OArecovery - Friday Dec 13, 2013

Weight: 0.0

 Hi everyone.  Been an age since I posted -  I lost faith a little and just stopped writing and communicating but I realise again that I can't do this alone.  This is where I went to yesterday - aside from meals I ate 2 large bars of chocolate, 2 chocolate cookies and a chocoalte stick.  Its crazy. Insane.  And my greatest goal of life right now is to get through just a couple of days with clean eating but it seems so impossible.

 

Anyways, plan today:

 

banana, banana chips, bran flakes and milk;

pita, soya strips, salad;

banana;

sushi

 

Thanks

Maria7 on 12/14/2013:
You can do it. :-)


V on 12/16/2013:
Yes you CAN do this..Keep on posting my friend :)
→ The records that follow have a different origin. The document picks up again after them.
(** [p.mkdir(parents=True, exist_ok=True)], by recursion on the path read
    from its last component: [rp] is [p] reversed. *)
Fixpoint mkdir_parents_rev (rp : path) : M unit :=
  let p := rev rp in
  try_except (os_mkdir p)
    (fun e => match e with
              | ENOENT =>
                  match rp with
                  | [] => raise ENOENT
                  | _ :: rparent => mkdir_parents_rev rparent ;; mkdir_exist_ok p
                  end
              | _ => let* s := get in if is_dir s p then ret tt else raise e
              end).

Definition mkdir_parents (p : path) : M unit := mkdir_parents_rev (rev p).

(** [p.unlink()] *)
Definition unlink (p : path) : M unit :=
  let* s := get in
  match files s !! p with
  | Some _ => put {| files := delete p (files s); dirs := dirs s |}
  | None => raise (if is_dir s p then EISDIR else ENOENT)
  end.

(** [os.link(src, dst)] *)
Definition os_link (src dst : path) : M unit :=
  let* s := get in
  match files s !! src with
  | None => raise (if is_dir s src then EPERM else ENOENT)
  | Some ino =>
      match dirs s !! parent dst with
      | None => raise (no_dir s (parent dst))
      | Some d =>
          if exists_ s dst then raise EEXIST
          else if bool_decide (ino.1 = d)
          then put {| files := <[dst := ino]> (files s); dirs := dirs s |}
          else raise EXDEV
      end
  end.

(** Every path that names an entry. *)
Definition entries (s : fs) : list path :=
  elements (dom (files s) ∪ dom (dirs s)).

(** The entries directly inside the directory [d]. *)
Definition children (s : fs) (d : path) : list path :=
  List.filter (fun p => bool_decide (p ≠ [] ∧ parent p = d)) (entries s).

(** [any(d.iterdir())] *)
Definition any_iterdir (d : path) : M bool :=
  let* s := get in
  if is_dir s d
  then ret (match children s d with [] => false | _ => true end)
  else raise (no_dir s d).

(** [d.rmdir()] *)
Definition rmdir (d : path) : M unit :=
  let* s := get in
  if is_dir s d then
    match children s d with
    | [] => put {| files := files s; dirs := delete d (dirs s) |}
    | _ => raise ENOTEMPTY
    end
  else raise (no_dir s d).

(** [st_nlink] of an inode: the number of entries naming it. *)
Definition nlink (s : fs) (ino : inode) : nat :=
  size (filter (fun kv : path * inode => kv.2 = ino) (files s)).

(** The directories strictly above [p], from the root down. *)
Definition ancestors (p : path) : list path :=
  map (fun n => take n p) (seq 0 (length p)).

(** [p] lies strictly below [root] and every directory on the way from
    [root] to [p] exists: what the tree walks of [rglob] and [os.walk]
    reach. *)
Definition reaches (s : fs) (root p : path) : bool :=
  bool_decide (root `prefix_of` p ∧ root ≠ p)
  && forallb (fun a => is_dir s a || (length a <? length root)%nat) (ancestors p).

(** The regular files found by walking the tree below [root]. *)
Definition walk_files (s : fs) (root : path) : list path :=
  List.filter (fun p => reaches s root p && is_file s p) (entries s).

End Fs.

(** ** [media_organizer.py]: path resolution and linking *)

Module Linker.
Import Str PathName Organizer Fs.

Definition abs_path (s : string) : path := parts (lit s).

Definition DOWNLOAD_DIR : path := abs_path "/mnt/storage/downloads/complete".
Definition MOVIES_DIR : path := abs_path "/mnt/storage/media/movies".
Definition TV_DIR : path := abs_path "/mnt/storage/media/tv".

Definition VIDEO_EXTENSIONS : list str :=
  map lit [".mkv"; ".mp4"; ".avi"; ".mov"; ".m4v"; ".wmv"; ".flv"; ".webm";
           ".ts"; ".m2ts"]%string.

(** [base / s] for a string [s]: an absolute [s] replaces [base]. *)
Definition path_join (base : path) (s : str) : path :=
  match s with
  | "/"%char :: _ => parts s
  | _ => base ++ parts s
  end.

(** [p.name] and [p.suffix] of a path object. *)
Definition path_name (p : path) : str := List.last p [].
Definition path_suffix (p : path) : str := suffix_of_name (path_name p).

(** The character class of the sanitising [re.sub]: less-than,
    greater-than, colon, double quote (code 34), slash, backslash, bar,
    question mark and star. *)
Definition unsafe_chars : str := lit "<>:" ++ ["034"%char] ++ lit "/\|?*".
Definition is_unsafe (c : ascii) : bool := in_set unsafe_chars c.
Definition sanitize (s : str) : str := remove_chars is_unsafe s.

(** [create_hardlink(source_path, dest_path)]; the log lines are not
    modelled. *)
Definition create_hardlink (source_path dest_path : path) : M bool :=
  try_except
    (mkdir_parents (parent dest_path) ;;
     let* s := get in
     (if exists_ s dest_path then unlink dest_path else ret tt) ;;
     os_link source_path dest_path ;;
     ret true)
    (fun _ => ret false).

(** [dir_name] of [organize_movie], after sanitising. *)
Definition movie_dir_name (i : info) : str :=
  let dir_name :=
    match year i with
    | Some y => if y =? 0 then title i
                else title i ++ lit " (" ++ str_of_int y ++ lit ")"
    | None => title i
    end in
  sanitize dir_name.

(** [dest_path] of [organize_movie]. *)
Definition movie_dest (file_path : path) (i : info) : path :=
  let movie_dir := path_join MOVIES_DIR (movie_dir_name i) in
  path_join movie_dir (path_name file_path).

Definition organize_movie (file_path : path) (i : info) : M bool :=
  create_hardlink file_path (movie_dest file_path i).

(** [show_name], the season directory name and [episode_name] of
    [organize_tv_show]. *)
Definition show_name (i : info) : str := sanitize (title i).
Definition season_dir_name (season : Z) : str := lit "Season " ++ fmt_02d season.
Definition episode_name (file_path : path) (i : info) (season episode : Z) : str :=
  show_name i ++ lit " - S" ++ fmt_02d season ++ lit "E" ++ fmt_02d episode
    ++ path_suffix file_path.

(** [dest_path] of [organize_tv_show]; formatting [None] with [:02d]
    raises, which is [None] here. *)
Definition tv_dest (file_path : path) (i : info) : option path :=
  match season i, episode i with
  | Some se, Some ep =>
      let show_dir := path_join (path_join TV_DIR (show_name i)) (season_dir_name se) in
      Some (path_join show_dir (episode_name file_path i se ep))
  | _, _ => None
  end.

(** The destination [organize_file] links [file_path] to. *)
Definition dest_of (file_path : path) : option path :=
  let i := parse_filename (path_name file_path) in
  if is_tv i then tv_dest file_path i else Some (movie_dest file_path i).

(** [organize_file(file_path)]; an exception raised outside
    [create_hardlink] would propagate, here as [EPERM]. *)
Definition organize_file (file_path : path) : M bool :=
  match dest_of file_path with
  | Some d => create_hardlink file_path d
  | None => raise EPERM
  end.

Definition has_extension (exts : list str) (p : path) : bool :=
  in_words (lower (path_suffix p)) exts.

(** [find_video_files(directory)] *)
Definition find_video_files (s : fs) (directory : path) : list path :=
  List.filter (has_extension VIDEO_EXTENSIONS) (walk_files s directory).

(** The loop of [organize_directory]: the number of files organised. *)
Fixpoint organize_all (video_files : list path) (organized_count : nat) : M nat :=
  match video_files with
  | [] => ret organized_count
  | f :: rest =>
      let* ok := organize_file f in
      organize_all rest (if ok then S organized_count else organized_count)
  end.

(** [organize_directory(target_dir)]: the count of organised files and
    the number of video files found. *)
Definition organize_directory (target_dir : path) : M (nat * nat) :=
  let* s := get in
  if negb (exists_ s target_dir) then ret (O, O)
  else
    let video_files := find_video_files s target_dir in
    let* n := organize_all video_files O in
    ret (n, length video_files).

End Linker.

(** ** [cleanup_broken_hardlinks.py] *)

Module Cleanup.
Import Str PathName Organizer Fs Linker.

Definition downloads_dir : path := abs_path "/mnt/storage/downloads/complete".

Definition ORPHAN_EXTENSIONS : list str :=
  map lit [".mkv"; ".mp4"; ".avi"; ".mov"]%string.

(** [file_path.stat().st_nlink] of a regular file. *)
Definition st_nlink (s : fs) (p : path) : option nat :=
  nlink s <$> files s !! p.

(** [find_broken_hardlinks()] *)
Definition find_broken_hardlinks (s : fs) : list path :=
  List.filter (fun p => has_extension ORPHAN_EXTENSIONS p
                   && bool_decide (st_nlink s p = Some 1%nat))
         (walk_files s downloads_dir).

(** The body of the deletion loop for one orphan, with its [try] and
    [except]. *)
Definition delete_orphan (file_path : path) : M unit :=
  try_except
    (unlink file_path ;;
     let parent := parent file_path in
     if bool_decide (parent ≠ downloads_dir) then
       let* nonempty := any_iterdir parent in
       if negb nonempty then rmdir parent else ret tt
     else ret tt)
    (fun _ => ret tt).

Fixpoint delete_all (orphaned : list path) : M unit :=
  match orphaned with
  | [] => ret tt
  | p :: rest => delete_orphan p ;; delete_all rest
  end.

(** The test made on the operator's answer. *)
Definition affirmative (response : str) : bool :=
  str_eqb (lower (strip response)) (lit "y").

(** [cleanup_orphaned_files()]; [answer] is the line [input] returns, or
    [None] at end of input, where [input] raises. *)
Definition cleanup_orphaned_files (answer : option str) : M unit :=
  let* s := get in
  match find_broken_hardlinks s with
  | [] => ret tt
  | orphaned =>
      match answer with
      | None => raise EOF
      | Some response =>
          if affirmative response then delete_all orphaned else ret tt
      end
  end.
thinkpositive on 12/17/2013:
I'm back today also . It's not easy at this time of year but it is doable! Good luck to you.
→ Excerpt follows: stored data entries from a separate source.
Lemma drop_duplicates_dupfree d :
  wf d → columns d ≠ [] → dupfree (rows (drop_duplicates d)).
Proof.
  intros Hwf Hcols. rewrite drop_duplicates_mask, rows_loc_mask by done.
  apply kept_dupfree.
Qed.


(** ** The stops column *)

Lemma all_some_fmap {A} (l : list (option A)) zs :
  all_some l = Some zs → l = Some <$> zs.
Proof.
  revert zs. induction l as [|[a|] l IH]; intros zs; simpl; try done.
  - by intros [= <-].
  - destruct (all_some l) as [zs'|]; simpl; [|done].
    intros [= <-]. csimpl. by rewrite (IH zs').
Qed.

Lemma map_dict_cells tbl c :
  Forall2 (λ x y, encodes y (dict_get tbl x)) (cells c) (cells (map_dict tbl c)).
Proof.
  unfold map_dict.
  destruct (all_some (dict_get tbl <$> cells c)) as [zs|] eqn:E; simpl.
  - apply all_some_fmap in E. revert zs E.
    induction (cells c) as [|x xs IH]; intros [|z zs]; csimpl; try done.
    intros [= Hx Hxs]. constructor; [|by apply IH].
    rewrite Hx. by left.
  - rewrite <- !list_fmap_compose. apply Forall2_fmap_r, Forall_Forall2_diag.
    apply Forall_forall. intros x _. simpl.
    destruct (dict_get tbl x); simpl; [by right | done].
Qed.

Lemma dict_get_stops x y : encodes y (dict_get stops_codes x) → stop_code x y.
Proof.
  unfold stop_code. destruct x as [z|f|s]; simpl.
  - intros ->. do 3 right. split; [|done].
    rewrite !not_elem_of_cons. repeat split; try done. apply not_elem_of_nil.
  - intros ->. do 3 right. split; [|done].
    rewrite !not_elem_of_cons. repeat split; try done. apply not_elem_of_nil.
  - destruct (String.eqb_spec s "zero") as [->|H0]; [by left|].
    destruct (String.eqb_spec s "one") as [->|H1]; [by right; left|].
    destruct (String.eqb_spec s "two_or_more") as [->|H2]; [by right; right; left|].
    intros ->. do 3 right. split; [|done].
    rewrite !not_elem_of_cons. repeat split; try congruence. apply not_elem_of_nil.
Qed.

Lemma stop_code_values x y : stop_code x y → y ∈ stops_values.
Proof.
  unfold stops_values.
  intros [[_ [->| ->]]|[[_ [->| ->]]|[[_ [->| ->]]|[_ ->]]]];
    rewrite !elem_of_cons; tauto.
Qed.

Lemma Forall2_select {A B} (R : A → B → Prop) m xs ys :
  Forall2 R xs ys → Forall2 R (select m xs) (select m ys).
Proof.
  intros H. revert m. induction H as [|x y xs ys Hxy _ IH]; intros [|b m]; simpl;
    try constructor.
  destruct b; [constructor|]; auto.
Qed.

(** C3.  In the cleaned table every entry of [stops] is the code of the
    category that the same row had in the loaded table: 0 for [zero], 1 for
    [one], 2 for [two_or_more] (as [int64], or as the same numbers in
    [float64] once some entry is missing), and NaN for anything else.  So
    every entry is one of 0, 1, 2 and NaN and none is a string.  [keep] marks
    the rows of the loaded table that the cleaning keeps. *)
Theorem stops_mapped d c s0 s :
  wf d →
  clean d = Ok c → getitem d "stops" = Ok s0 → getitem c "stops" = Ok s →
  ∃ keep,
    index c = select keep (index d) ∧
    Forall2 stop_code (select keep (cells s0)) (cells s) ∧
    Forall (λ y, y ∈ stops_values ∧ ∀ t, y ≠ CStr t) (cells s).
Proof.
  intros Hwf (_ & s0' & Hs0 & ->)%clean_Ok Hs0' Hs.
  rewrite Hs0 in Hs0'. injection Hs0' as ->.
  set (d2 := setitem (dropped d) "stops" (map_dict stops_codes s0)) in *.
  assert (drop_duplicates d2 = loc_mask d2 (negb <$> duplicated d2)) as Hmask.
  { apply drop_duplicates_mask; [|apply setitem_columns_ne].
    apply wf_setitem; [by apply wf_dropped|].
    rewrite col_len_map_dict. by apply (wf_len d "stops"). }
  rewrite Hmask in *. rewrite getitem_loc_mask in Hs.
  assert (getitem d2 "stops" = Ok (map_dict stops_codes s0)) as Hd2
    by apply getitem_setitem_eq.
  rewrite Hd2 in Hs. injection Hs as <-.
  exists (negb <$> duplicated d2).
  assert (Forall2 stop_code (select (negb <$> duplicated d2) (cells s0))
            (cells (col_select (negb <$> duplicated d2) (map_dict stops_codes s0))))
    as Hcode.
  { rewrite cells_col_select. apply Forall2_select.
    eapply Forall2_impl; [apply map_dict_cells|]. intros x y. apply dict_get_stops. }
  split; [|split; [exact Hcode|]].
  - unfold loc_mask, d2; cbn [index]. by rewrite index_setitem.
  - apply Forall2_Forall_r with (Q := λ y, y ∈ stops_values ∧ ∀ t, y ≠ CStr t)
      in Hcode; [done|].
    apply Forall_forall. intros x _ y Hxy%stop_code_values. split; [done|].
    intros t ->. unfold stops_values in Hxy. rewrite !elem_of_cons in Hxy.
    destruct Hxy as [?|[?|[?|[?|[?|[?|[?|?%elem_of_nil]]]]]]]; done.
Qed.

Lemma stops_mapped_witness :
  wf listings ∧
  clean listings = Ok listings_cleaned ∧
  getitem listings "stops"
    = Ok (Object [Some "two_or_more"; Some "two_or_more"; Some "zero"]%string) ∧
  getitem listings_cleaned "stops" = Ok (Int64 [2; 0]) ∧
  ∃ keep,
    index listings_cleaned = select keep (index listings) ∧
    Forall2 stop_code
      (select keep (cells (Object [Some "two_or_more"; Some "two_or_more"; Some "zero"]%string)))
      (cells (Int64 [2; 0])) ∧
    Forall (λ y, y ∈ stops_values ∧ ∀ t, y ≠ CStr t) (cells (Int64 [2; 0])).
Proof.
  split; [exact wf_listings|].
  split; [reflexivity|]. split; [reflexivity|]. split; [reflexivity|].
  apply (stops_mapped listings listings_cleaned); (exact wf_listings || reflexivity).
Defined.

(** ** The derived columns *)

Lemma traverse_lookup {A B} (f : A → result B) l bs i a :
  traverse f l = Ok bs → l !! i = Some a → ∃ b, bs !! i = Some b ∧ f a = Ok b.
Proof.
  revert bs i. induction l as [|a' l IH]; intros bs i; simpl; [done|].
  intros (b & Hb & H)%bind_Ok. apply bind_Ok in H as (bs' & Hbs & [= <-]).
  destruct i as [|i]; simpl.
  - intros [= ->]. eauto.
  - by apply IH.
Qed.

Lemma obj_binop_lookup f a b c i x y :
  obj_binop f a b = Ok c → cells a !! i = Some x → cells b !! i = Some y →
  ∃ o, (f x y = Ok o ∨ masked f (x, y) = Ok o) ∧ cells c !! i = Some (obj_cell o).
Proof.
  intros (os & -> & Hos)%obj_binop_Ok Hx Hy.
  assert (zip (cells a) (cells b) !! i = Some (x, y)) as Hxy
    by (by apply lookup_zip_Some).
  destruct Hos as [Hos|Hos];
    destruct (traverse_lookup _ _ _ i (x, y) Hos Hxy) as (o & Ho & Hf);
    exists o; (split; [by auto|]); simpl; by rewrite list_lookup_fmap, Ho.
Qed.

Lemma obj_entry c i x :
  floats c = None → cells c !! i = Some x → (∃ s, x = CStr s) ∨ x = NaN.
Proof.
  destruct c as [| |os]; simpl; try done. intros _.
  rewrite list_lookup_fmap. destruct (os !! i) as [[s|]|]; simpl; try done.
  - intros [= <-]. eauto.
  - intros [= <-]. by right.
Qed.

Lemma append_assoc (s t u : string) : (s +:+ t) +:+ u = s +:+ t +:+ u.
Proof.
  induction s as [|a s IH]; [done|].
  change (String a ((s +:+ t) +:+ u) = String a (s +:+ t +:+ u)). by rewrite IH.
Qed.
OArecovery - Wednesday Nov 20, 2013

Weight: 0.0

 Hi everyone,

Plan today-

fruit salad;

tuna salad with wholewheat pita;

`Apple and peanut butter;

salad, garlic bread and ostrich on the braai.

 

Thanks xx

hollybelle on 11/20/2013:
Hello OA -- stopping by and catching up - you are hanging in there - keep at it.

OArecovery on 11/21/2013:
Thanks hollybelle!! :)


skinnygrlwithin on 11/20/2013:
Looks like a good menu to me!



OArecovery - Sunday Nov 17, 2013

Weight: 0.0

 Hi everyone, hope you are all having great weekends!  I have been struggling with my food quite a bit but at least getting the exercise-  small things haha went for a beautiful run yesterday so even though the weight has been piling on at least I have a lovely experience like that.

 

Today's plan:

Apple, yogurt;

lunch with friends so I'm not sure and then out for dinner with my oartners family so its also up in the air- good planning huh haha

90 min yoga tonight and shes a very intensive teacher which is awesome.

 

enjoy your sundays!!


OArecovery - Thursday Nov 14, 2013

Weight: 0.0

Hi everyone,

Bit of a stresful day yesterday and really refelcted in my food sigh falling into the chocolate but that's OK, I'm allowed to trip up now and then right?  So anyway, disappointed in all the weight gain of late and the feeling of lack of control but glad to be back on here pheeeew!

Today:

boiled egg;

2 provita and mozzarella;

wholewheat provita, springbok carpaccio, mozz, salad;

Plan to come:

apple;

homemade pizzas tonight.

am going for a walk with a frend so will get a little exercis in! 

OhioRaven on 11/14/2013:
Mornin' AO. Have a good walk. Take Care.

OArecovery on 11/17/2013:
thanks ohio!


liza36 on 11/14/2013:
Glad you are back posting here. I am too. I think it really helps to be among friends who understand weight struggles and can support each other. I love this site! Enjoy your walk today.

OArecovery on 11/17/2013:
it really is a great place! Thanks for the message :)


Umpqua on 11/15/2013:
Wonderful foods! And you are right, posting here and getting feedback and support is so helpful. I hope you have a nice weekend!

OArecovery on 11/17/2013:
Thanks Umpqua!!



OArecovery - Tuesday Nov 12, 2013

Weight: 0.0

Hi everyone,  so I didn't make it to the gym yesterday- my partner was in crisis and needed me to stay home and talk her through it sigh excuses excuses I know.  On the bright side I admitted what is going on to a friend and told her that I have been bingeing big time and that I need help, on the down side I binged a second time yesterday :( but I am determinedly going to a meeting tonight.  It's happening.  Its called EDG- eating disorder group and is lead by a counsellor and is at an addictions treatment centre.  I am not managing so I have to do something.

Plan today:

banana, yogurt;

Steak, pita, salad; 

banana;

cottage pie, salad;

exercise- yoga

Thanks for all of you being here and keeping on posting.  Its so great to be able to come here.  I know yesterday was a bomb but today is a new day and I am feeling positive and stronger!

OhioRaven on 11/12/2013:
Yeah ! ! ! AO is back ! It's good to hear from you. I know the hardest part of a "Plan" is doing it. And the hardest fight we will have is usually "Between Our Ears". But keep pushing on, you can/will become who you want to be.

OArecovery on 11/14/2013:
Thanks Ohio :) You are on the money! Thanks for the faith.